Citing State v. Owen, 40 Conn. App. 132, 669 A.2d 606, cert. denied, 236 Conn. 912, 673 A.2d 114, cert. denied, 237 Conn. 922, 676 A.2d 1376 (1996), the defendant appears to argue that the evidence discussed could not be used to establish the date that the act or acts took place because constancy of accusation testimony cannot be used for that purpose. That argument is misplaced, as none of the testimony was admitted for constancy of accusation purposes.
Practice Book § 67-4 provides in relevant part: “The appellant’s brief shall contain the following:
“(a) A concise statement setting forth, in separately numbered paragraphs, without detail or discussion, the principal issue or issues involved in the appeal, with appropriate references to the page or pages of the brief where the issue is discussed, pursuant to subsection (d) hereof. The court, may refuse to receive a brief not complying with this requirement. Such statement, shall be deemed in replacement of and shall supersede the preliminary statement of issues.
“(d) The argument, divided under appropriate headings into as many parts as there are points to be presented, with appropriate references to the statement of facts or to the page or pages of the transcript or to the relevant document. The argument on each point shall include a separate, brief statement of the standard of review the appellant believes should be applied.
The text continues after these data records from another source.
Lemma has_upper_app (a b : string) :
  PyText.has_upper (a ++ b) = PyText.has_upper a || PyText.has_upper b.
Proof.
  induction a as [|x a IH]; [reflexivity|].
  rewrite append_cons. simpl. rewrite IH. by rewrite orb_assoc.
Qed.

Lemma lower_ascii_not_upper (c : ascii) :
  let n := Ascii.nat_of_ascii (PyStr.lower_ascii c) in
  (65 <=? n) && (n <=? 90) = false.
Proof.
  destruct c as [[|] [|] [|] [|] [|] [|] [|] [|]]; reflexivity.
Qed.

Lemma has_upper_lower (s : string) : PyText.has_upper (PyStr.lower s) = false.
Proof.
  induction s as [|c s IH]; [reflexivity|].
  simpl. rewrite IH, orb_false_r. apply lower_ascii_not_upper.
Qed.

(** A word with a capital does not occur in a text without capitals. *)
Lemma contains_upper_free (w text : string) :
  PyText.has_upper w = true → PyText.has_upper text = false →
  PyStr.contains w text = false.
Proof.
  intros Hw Ht. destruct (PyStr.contains w text) eqn:Hc; [|reflexivity].
  apply contains_split in Hc as (b & a & ->).
  rewrite !has_upper_app, Hw, orb_true_r in Ht. simpl in Ht. discriminate.
Qed.

(** ** Agent allocation *)

(** X2.  The text that the allocator searches is lower-cased, so a table
    entry that contains an ASCII capital can never match it: the trigger
    and keyword [CG] and the task type [AI绘图] are dead entries. *)
Theorem capital_entries_never_match (step_info : StepInfo) (word : string) :
  PyText.has_upper word = true →
  PyStr.contains word (SmartAgentAllocator.combined_text_of step_info) = false.
Proof.
  intros Hw. apply contains_upper_free; [exact Hw|].
  unfold SmartAgentAllocator.combined_text_of.
  rewrite !has_upper_app, !has_upper_lower. reflexivity.
Qed.

Lemma capital_entries_never_match_witness :
  PyStr.contains "CG"
    (SmartAgentAllocator.combined_text_of
       {| agent_name := ""; title := "CG"; details := "AI绘图" |}) = false
  ∧ PyStr.contains "AI绘图"
      (SmartAgentAllocator.combined_text_of
         {| agent_name := ""; title := "CG"; details := "AI绘图" |}) = false.
Proof.
  split; apply capital_entries_never_match; reflexivity.
Defined.

(** ** Validators and the execution controller *)

(** X4.  Neither validator has a pattern that revokes approval: a response
    that is approved stays approved when any text is put before and after
    it, for instance an error report. *)
Theorem approval_survives_added_text
    (step_info : StepInfo) (agent_response before after : string) :
  (success (WebSearchValidator.validate_completion step_info agent_response) = true →
   success (WebSearchValidator.validate_completion step_info
              (before ++ agent_response ++ after)%string) = true)
  ∧ (success (ImageGenerationValidator.validate_completion step_info agent_response)
     = true →
     success (ImageGenerationValidator.validate_completion step_info
                (before ++ agent_response ++ after)%string) = true).
Proof.
  split.
  - rewrite !web_search_success_iff, !andb_true_iff. intros [Hs Hi].
    split; by apply any_in_embed.
  - unfold ImageGenerationValidator.validate_completion.
    destruct (ImageGenerationValidator.has_completion_signal agent_response
              || ImageGenerationValidator.has_image_reference agent_response) eqn:H;
      [|discriminate].
    intros _. apply orb_true_iff in H as [H|H].
    + unfold ImageGenerationValidator.has_completion_signal in *.
      rewrite (any_in_embed _ _ before after H). reflexivity.
    + unfold ImageGenerationValidator.has_image_reference in *.
      rewrite (any_in_embed _ _ before after H), orb_true_r. reflexivity.
Qed.

Lemma approval_survives_added_text_witness :
  success (WebSearchValidator.validate_completion Samples.research_step
             ("❌ 任务失败：页面无法访问。" ++ Samples.research_report ++ " 请重试。")%string)
  = true
  ∧ success (ImageGenerationValidator.validate_completion Samples.image_step
               ("生成失败，没有 " ++ "camera_360.png" ++ " 文件")%string) = true.
Proof.
  destruct (approval_survives_added_text Samples.research_step Samples.research_report
              "❌ 任务失败：页面无法访问。" " 请重试。") as [Hweb _].
  destruct (approval_survives_added_text Samples.image_step "camera_360.png"
              "生成失败，没有 " " 文件") as [_ Himage].
  split; [apply Hweb|apply Himage]; reflexivity.
Defined.

Section ControllerComposition.

Variable is_repeated : ExecutionController.Controller → string → string → bool.
Variables document format other : StepInfo → string → ExecutionResult.

Let execute_step := ExecutionController.execute_step is_repeated document format other.
Let run_calls := ExecutionController.run_calls is_repeated document format other.

Lemma attempts_within_history_step (rq : ExecutionController.Request)
    (self : ExecutionController.Controller) :
  Invariants.attempts_within_history self →
  Invariants.attempts_within_history
    (execute_step (ExecutionController.request_time rq)
       (ExecutionController.request_step rq)
       (ExecutionController.request_response rq) self).1.2.
Proof.
  intros Hinv step_id.
  pose proof (execute_step_unfold is_repeated document format other rq self) as H.
  cbv zeta in H. unfold execute_step. rewrite H.
  specialize (Hinv step_id).
  destruct (is_repeated _ _ _); simpl.
  - rewrite filter_app, length_app. lia.
  - rewrite filter_app, length_app, lookup_insert.
    case_decide as Hid; simpl.
    + subst step_id. rewrite filter_cons_True by reflexivity. simpl. lia.
    + lia.
Qed.

(** X7.  In every controller reached from a fresh one, the attempt count of
    a step id is at most the number of history entries recorded under that
    id: attempts are counted only for recorded calls, and a call stopped by
    the repetition test is recorded without being counted. *)
Theorem attempts_never_exceed_history
    (requests : list ExecutionController.Request) (step_id : string) :
  let self := run_calls requests ExecutionController.init in
  default 0 (ExecutionController.step_attempts self !! step_id)
  ≤ length (filter (fun e => ExecutionController.entry_step_id e = step_id)
              (ExecutionController.execution_history self)).
Proof.
  cbv zeta.
  assert (∀ self, Invariants.attempts_within_history self →
                  Invariants.attempts_within_history (run_calls requests self)) as Hrun.
  { induction requests as [|rq rest IH]; intros self Hinv; [exact Hinv|].
    apply IH. by apply attempts_within_history_step. }
  apply Hrun. intros sid. simpl. rewrite lookup_empty. simpl. lia.
Qed.

End ControllerComposition.

(** ** Boundary control *)

(** X8.  A profile without a [default] entry is unusable: the fallback
    argument [self.config['default']] is evaluated before the lookup, so the
    limits lookup raises for every task type, also for a task type that has
    an entry of its own, and [setup_boundaries] registers no monitor. *)
Theorem profile_without_default_always_raises
    (config : gmap string BoundaryController.BoundaryConfig) (task_type : string)
    (S : Type) (identify : S → string) (index : S → nat)
    (monitors : gmap nat BoundaryController.BoundarySettings) (step_info : S) :
  config !! "default" = None →
  BoundaryController.limits_for config task_type = None
  ∧ BoundaryController.setup_boundaries identify index
      {| BoundaryController.config := config;
         BoundaryController.monitors := monitors |} step_info = None.
Proof.
  intros Hd. unfold BoundaryController.setup_boundaries, BoundaryController.limits_for.
  simpl. rewrite Hd. split; reflexivity.
Qed.

(** The profile printed next to the controller has entries for web research
    and image generation and no default: the lookup for web research
    raises. *)
Lemma profile_without_default_always_raises_witness :
  is_Some (MoreSamples.plan_boundaries !! "web_research")
  ∧ BoundaryController.limits_for MoreSamples.plan_boundaries "web_research" = None.
Proof.
  split; [eexists; reflexivity|].
  apply (profile_without_default_always_raises MoreSamples.plan_boundaries
           "web_research" nat (fun _ => "web_research") id ∅ 0).
  reflexivity.
Defined.

(** X9.  The fallback is per entry, not per key.  When the task type has an
    entry, the limits are built from that entry alone: a missing
    [max_actions], [time_limit] or [success_criteria] raises although the
    default entry has them, and a missing [autonomous_mode] is read as
    [False] whatever the default entry says. *)
Theorem entry_is_not_completed_from_default
    (config : gmap string BoundaryController.BoundaryConfig)
    (fallback entry : BoundaryController.BoundaryConfig) (task_type : string) :
  config !! "default" = Some fallback →
  config !! task_type = Some entry →
  BoundaryController.limits_for config task_type = BoundaryController.settings_of entry
  ∧ (BoundaryController.max_actions entry = None
     ∨ BoundaryController.time_limit entry = None
     ∨ BoundaryController.success_criteria entry = None →
     BoundaryController.limits_for config task_type = None)
  ∧ (BoundaryController.autonomous_mode entry = None →
     ∀ settings,
       BoundaryController.limits_for config task_type = Some settings →
       BoundaryController.settings_autonomous_mode settings = false).
Proof.
  intros Hd He.
  assert (BoundaryController.limits_for config task_type
          = BoundaryController.settings_of entry) as Heq.
  { unfold BoundaryController.limits_for. rewrite Hd, He. reflexivity. }
  split; [exact Heq|]. rewrite Heq. unfold BoundaryController.settings_of. split.
  - intros [H|[H|H]]; rewrite H; simpl; [reflexivity| |].
    + by destruct (BoundaryController.max_actions entry).
    + destruct (BoundaryController.max_actions entry); [|reflexivity].
      by destruct (BoundaryController.time_limit entry).
  - intros Ha settings.
    destruct (BoundaryController.max_actions entry); [|discriminate].
    destruct (BoundaryController.time_limit entry); [|discriminate].
    destruct (BoundaryController.success_criteria entry); [|discriminate].
    simpl. intros [= <-]. simpl. by rewrite Ha.
Qed.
“(3) When error is claimed in any evidentiary ruling in a court or jury case, the brief or appendix shall include a verbatim statement of the following: the question or offer of exhibit; the objection and the ground on which it was based; the ground on which the evidence was claimed to be admissible; the answer, if any; and the ruling. . . .’’
Even if we were to attempt to review his claim on the basis of the record provided, we would conclude that the defendant did not brief the claim adequately. In support of each argument in his claim, the defendant cited one case and provided no analysis whatsoever as to how those cases bear on the issues presented.
Further, in his reply brief, the defendant appears to request, for the first time, plain error review regarding the court’s comment on Leventhal’s testimony. “[I]t is a well established principle that arguments cannot be raised for the first time in a reply brief.” (Internal quotation marks omitted.) Willow Springs Condominium Assn., Inc. v. Seventh BRT Development Corp., 245 Conn. 1, 48 n.42, 717 A.2d 77 (1998).